22日(火)のユーロドル相場は堅調な値動き。前日海外時間に安値1.0223(11/11以来の安値圏)まで下げ幅を広げるも、一目均衡表転換線をバックに下げ渋ると、(1)短期間で下落したことに伴う反動買い(自律反発)や、(2)米金利低下に伴うドル売り圧力、(3)株式市場の堅調推移(リスク選好のドル売り圧力)、(4)オーストリア中銀ホルツマン総裁による「コアインフレが低下しつつある兆候は見られない」とのタカ派的な発言、(5)ユーロ圏11月消費者信頼感(結果▲23.9、予想▲26.0)の市場予想を上回る結果が支援材料となり、米国時間午後にかけて、高値1.0297まで上昇しました。引けにかけて小反落するも下値は堅く、本稿執筆時点(日本時間11/23午前3時40分現在)では、1.0294前後で推移しております。(編集部:その後1.03台を回復)
本日の見通し
ドル円は11/15に記録した約2カ月半ぶり安値137.68をボトムに反発に転じると、前日海外時間に一時142.26(11/11以来の高値圏)まで持ち直しましたが、昨日は再び141円台前半へと下落するなど冴えない動きが続いております。日足ベースの一目均衡表転換線がレジスタンスとしての役割をきっちり果たしたこと(上値の重さを嫌気した見切り売りを誘発)や、上方より複数のレジスタンポイントが垂れ下がってくること、向こう数日以内での強い売りシグナルを示唆する三役逆転成立が意識されていること(一目均衡表雲下限が日に日に切り上がってくるため、ローソク足が数日以内に受動的に雲下限の下側に追い出される公算大)等を踏まえれば、テクニカル的に見て、地合いは弱い(上値余地は乏しい)と判断できます。

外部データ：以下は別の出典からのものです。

(** ** The console-error buffer *)

(** [detect] leaves the buffer empty. *)
Lemma console_detect_clears (errs : list ErrEntry) (page : Page) (url : string) :
  (ConsoleErrorDetector.detect errs page url).2 = [].
Proof. done. Qed.

(** C8 at a page that fails to load.  The console error logged while [/a]
    was loading stays in the buffer, since no [detect] runs on [/a]; it is
    reported on the next page the detectors run on, under that page's URL:
    [/b] when the set of links iterates as [/a], [/b], and [/c] when it
    iterates as [/b], [/a]. *)
Theorem console_error_reported_on_later_page :
  page_events Sample.shop "https://shop.test/a"
    = [ConsoleMsg "error" "boom on /a"]
  ∧ page_events Sample.shop "https://shop.test/b" = []
  ∧ page_events Sample.shop "https://shop.test/c" = []
  ∧ det_state <$> detectors
      (_crawl_page Sample.rt_last Sample.shop "https://shop.test/a"
         (dequeue shop_after_home).2)
    = [[mkErr "console.error" "boom on /a"]; []; []]
  ∧ javascript_bugs <$> run Sample.rt_last Sample.shop 10 (Sample.crawler 20)
    = Some [mkBug "https://shop.test/b" "javascript" MEDIUM
                  "JS console.error" "boom on /a" None None []]
  ∧ javascript_bugs <$> run Sample.rt_first Sample.shop 10 (Sample.crawler 20)
    = Some [mkBug "https://shop.test/c" "javascript" MEDIUM
                  "JS console.error" "boom on /a" None None []].
Proof.
  split_and!; vm_compute; reflexivity.
Qed.

(** * Further properties of the crawler *)

Lemma truthy_nonempty (s : string) : PyStr.truthy s = true ↔ s ≠ "".
Proof. by destruct s. Qed.

Lemma elem_of_concat_lists {A} (x : A) (ls : list (list A)) :
  x ∈ concat ls ↔ ∃ l, x ∈ l ∧ l ∈ ls.
Proof.
  induction ls as [|l ls IH]; simpl.
  - split; [by intros []%elem_of_nil|]. by intros (? & _ & []%elem_of_nil).
  - rewrite elem_of_app, IH. split.
    + intros [?|(l' & ? & ?)]; [exists l; split; [done|left]|].
      exists l'. split; [done|by right].
    + intros (l' & ? & [->|?]%elem_of_cons); [by left|]. right. by exists l'.
Qed.

Section CrawlMore.
Context {DS : Type}.
Implicit Types (c : VibeCrawler DS) (rt : Runtime) (page : Page)
  (d : BugDetector DS).

Lemma run_inv_no_skip c c' : run_inv c → dequeue c ≠ (Skip, c').
Proof.
  intros [[_ Hdis] _ _ _] (u & Hq & Hin & _)%dequeue_skip.
  apply (Hdis u); [|done]. rewrite Hq. left.
Qed.

Lemma loop_turns_inv rt page n c : run_inv c → run_inv (loop_turns rt page n c).
Proof.
  revert c. induction n as [|n IH]; intros c Hinv; simpl; [done|].
  destruct (dequeue c) as [[| |url] c1] eqn:Hd.
  - by apply dequeue_stop in Hd as [-> _].
  - by apply run_inv_no_skip in Hd.
  - apply IH. by eapply run_inv_process.
Qed.

Lemma loop_turns_add rt page n k c :
  loop_turns rt page (n + k) c = loop_turns rt page k (loop_turns rt page n c).
Proof.
  revert c. induction n as [|n IH]; intros c; simpl; [done|].
  destruct (dequeue c) as [[| |url] c1] eqn:Hd; [|apply IH..].
  apply dequeue_stop in Hd as [-> Hc].
  destruct k as [|k]; simpl; [done|].
  unfold dequeue. by rewrite Hc.
Qed.

Lemma run_loop_turns rt page fuel c c' :
  run_loop rt page fuel c = Some c' → loop_turns rt page fuel c = c'.
Proof.
  revert c. induction fuel as [|fuel IH]; intros c; simpl; [done|].
  destruct (dequeue c) as [[| |url] c1]; [by intros [= ->]|apply IH..].
Qed.

Lemma process_discovery_order rt page c c1 url :
  dequeue c = (Process url, c1) →
  discovery_order c `prefix_of` discovery_order (_crawl_page rt page url c1).
Proof.
  intros (Hq & _ & _ & E)%dequeue_process.
  destruct (crawl_page_keeps rt page url c1)
    as (_ & _ & _ & (added & Eq & _) & (calls & El & Hcalls)).
  assert (log c1 = log c) as Elog by (by rewrite E).
  exists added. unfold discovery_order.
  rewrite El, Eq, Elog, visited_urls_app. simpl.
  rewrite (visited_urls_calls calls url Hcalls), Hq, <- !app_assoc. done.
Qed.

Lemma loop_turns_discovery_order rt page k c :
  run_inv c →
  discovery_order c `prefix_of` discovery_order (loop_turns rt page k c).
Proof.
  revert c. induction k as [|k IH]; intros c Hinv; simpl; [done|].
  destruct (dequeue c) as [[| |url] c1] eqn:Hd.
  - by apply dequeue_stop in Hd as [-> _].
  - by apply run_inv_no_skip in Hd.
  - etrans; [by apply (process_discovery_order rt page)|].
    apply IH. by eapply run_inv_process.
Qed.

(** X1. First in, first out.  In a run, the URLs visited so far followed by
    the URLs still queued form a list that only ever grows at its end: what
    it is after [n] turns of the loop is a prefix of what it is after any
    later turn, so pages are visited in the order their URLs were first
    queued. *)
Theorem visits_follow_queue_order rt page
    (dd : list (BugDetector DS)) (url : string) (max : Z)
    (dets : option (list (BugDetector DS))) (n k : nat) :
  let c0 := started rt (init dd url max dets) in
  discovery_order (loop_turns rt page n c0)
    `prefix_of` discovery_order (loop_turns rt page (n + k) c0)
  ∧ visited_urls (log (loop_turns rt page n c0))
    `prefix_of` discovery_order (loop_turns rt page (n + k) c0).
Proof.
  intros c0.
  assert (discovery_order (loop_turns rt page n c0)
    `prefix_of` discovery_order (loop_turns rt page (n + k) c0)) as H.
  { rewrite loop_turns_add. apply loop_turns_discovery_order, loop_turns_inv,
      started_inv. }
  split; [done|]. etrans; [|exact H]. by apply prefix_app_r.
Qed.

Lemma run_loop_enough_fuel rt page fuel c :
  run_inv c →
  (Z.to_nat (max_pages c - Z.of_nat (size (_visited c))) < fuel)%nat →
  is_Some (run_loop rt page fuel c).
Proof.
  revert c. induction fuel as [|fuel IH]; intros c Hinv Hlt; [lia|]. simpl.
  destruct (dequeue c) as [[| |url] c1] eqn:Hd.
  - done.
  - by apply run_inv_no_skip in Hd.
  - apply IH; [by eapply run_inv_process|].
    apply dequeue_process in Hd as (_ & Hfresh & Hb & ->).
    destruct (crawl_page_keeps rt page url
                (set_visited ({[url]} ∪ _visited c) (set_queue (_queue c1) c)))
      as (-> & -> & _).
    simpl. rewrite size_add_fresh by done. lia.
Qed.

(** X2. The loop of a run makes at most [max_pages + 1] turns (one turn when
    [max_pages] is negative): that much fuel always yields a result, whatever
    the site answers. *)
Theorem run_within_budget rt page
    (dd : list (BugDetector DS)) (url : string) (max : Z)
    (dets : option (list (BugDetector DS))) :
  ∃ c', run rt page (S (Z.to_nat max)) (init dd url max dets) = Some c'
        ∧ loop_cond c' = false.
Proof.
  rewrite run_unfold.
  destruct (run_loop_enough_fuel rt page (S (Z.to_nat max))
              (started rt (init dd url max dets))) as [c' Hrun].
  - apply started_inv.
  - change (Z.to_nat (max - Z.of_nat (size (∅ : gset string)))
            < S (Z.to_nat max))%nat.
    rewrite size_empty. lia.
  - exists (finalize rt c'). rewrite Hrun. split; [done|].
    by destruct (run_loop_inv _ _ _ _ _
                   (started_inv rt dd url max dets) Hrun) as [_ ?].
Qed.

Lemma same_origin_true rt c (u : string) :
  _same_origin rt c u = Some true ↔
  is_Some (netloc rt u) ∧ netloc rt u = netloc rt (start_url c).
Proof.
  unfold _same_origin.
  destruct (netloc rt u) as [a|], (netloc rt (start_url c)) as [b|];
    try case_bool_decide; split; try done.
  - by subst.
  - intros [_ [=]]. done.
  - by intros [_ [=]].
  - by intros [[? [=]] _].
  - by intros [[? [=]] _].
Qed.

Lemma same_origin_raises rt c (u : string) :
  _same_origin rt c u = None ↔
  netloc rt u = None ∨ netloc rt (start_url c) = None.
Proof.
  unfold _same_origin.
  destruct (netloc rt u), (netloc rt (start_url c)); split; try done;
    (by left) || (by right) || by intros [|].
Qed.

(** The loop raises exactly when a non-empty cleaned href cannot be
    compared with the start URL. *)
Lemma collect_links_raises rt c (hs links : list string) :
  collect_links rt c hs links = None ↔
  ∃ href, href ∈ hs ∧ clean_href href ≠ ""
          ∧ _same_origin rt c (clean_href href) = None.
Proof.
  revert links. induction hs as [|href hs IH]; intros links; simpl.
  { split; [done|]. by intros (? & []%elem_of_nil & _). }
  destruct (PyStr.truthy (clean_href href)) eqn:Ht.
  - apply truthy_nonempty in Ht.
    destruct (_same_origin rt c (clean_href href)) as [[|]|] eqn:Hso.
    + destruct (bool_decide _); rewrite IH; split.
      * intros (h & ? & ?). exists h. split; [by right|done].
      * intros (h & [->|?]%elem_of_cons & Hne & Hn); [congruence|by exists h].
      * intros (h & ? & ?). exists h. split; [by right|done].
      * intros (h & [->|?]%elem_of_cons & Hne & Hn); [congruence|by exists h].
    + rewrite IH. split.
      * intros (h & ? & ?). exists h. split; [by right|done].
      * intros (h & [->|?]%elem_of_cons & Hne & Hn); [congruence|by exists h].
    + split; [|done]. intros _. exists href. split; [left|done].
  - rewrite IH. split.
    + intros (h & ? & ?). exists h. split; [by right|done].
    + intros (h & [->|?]%elem_of_cons & Hne & Hn); [|by exists h].
      by destruct (clean_href href).
Qed.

また、ファンダメンタルズ的に見ても、米利上げペース鈍化が市場コンセンサスになりつつあること(米当局者がいくら市場の過度なハト派織り込みを牽制しようとも米利上げペース鈍化の方向性は不変。事実米長期金利はFRB当局者の発言に無反応)や、上記を背景とした日米名目金利差縮小観測(市場は米FRBが利上げ休止フェーズを迎えるであろう半年先と、ポスト黒田の新日銀体制による金融緩和脱却が意識されるであろう半年先の相場環境を共に織り込むため、ここから先の焦点は円キャリートレードのアンワインド)など、ドル円相場の下落を連想させる材料が増えつつあります。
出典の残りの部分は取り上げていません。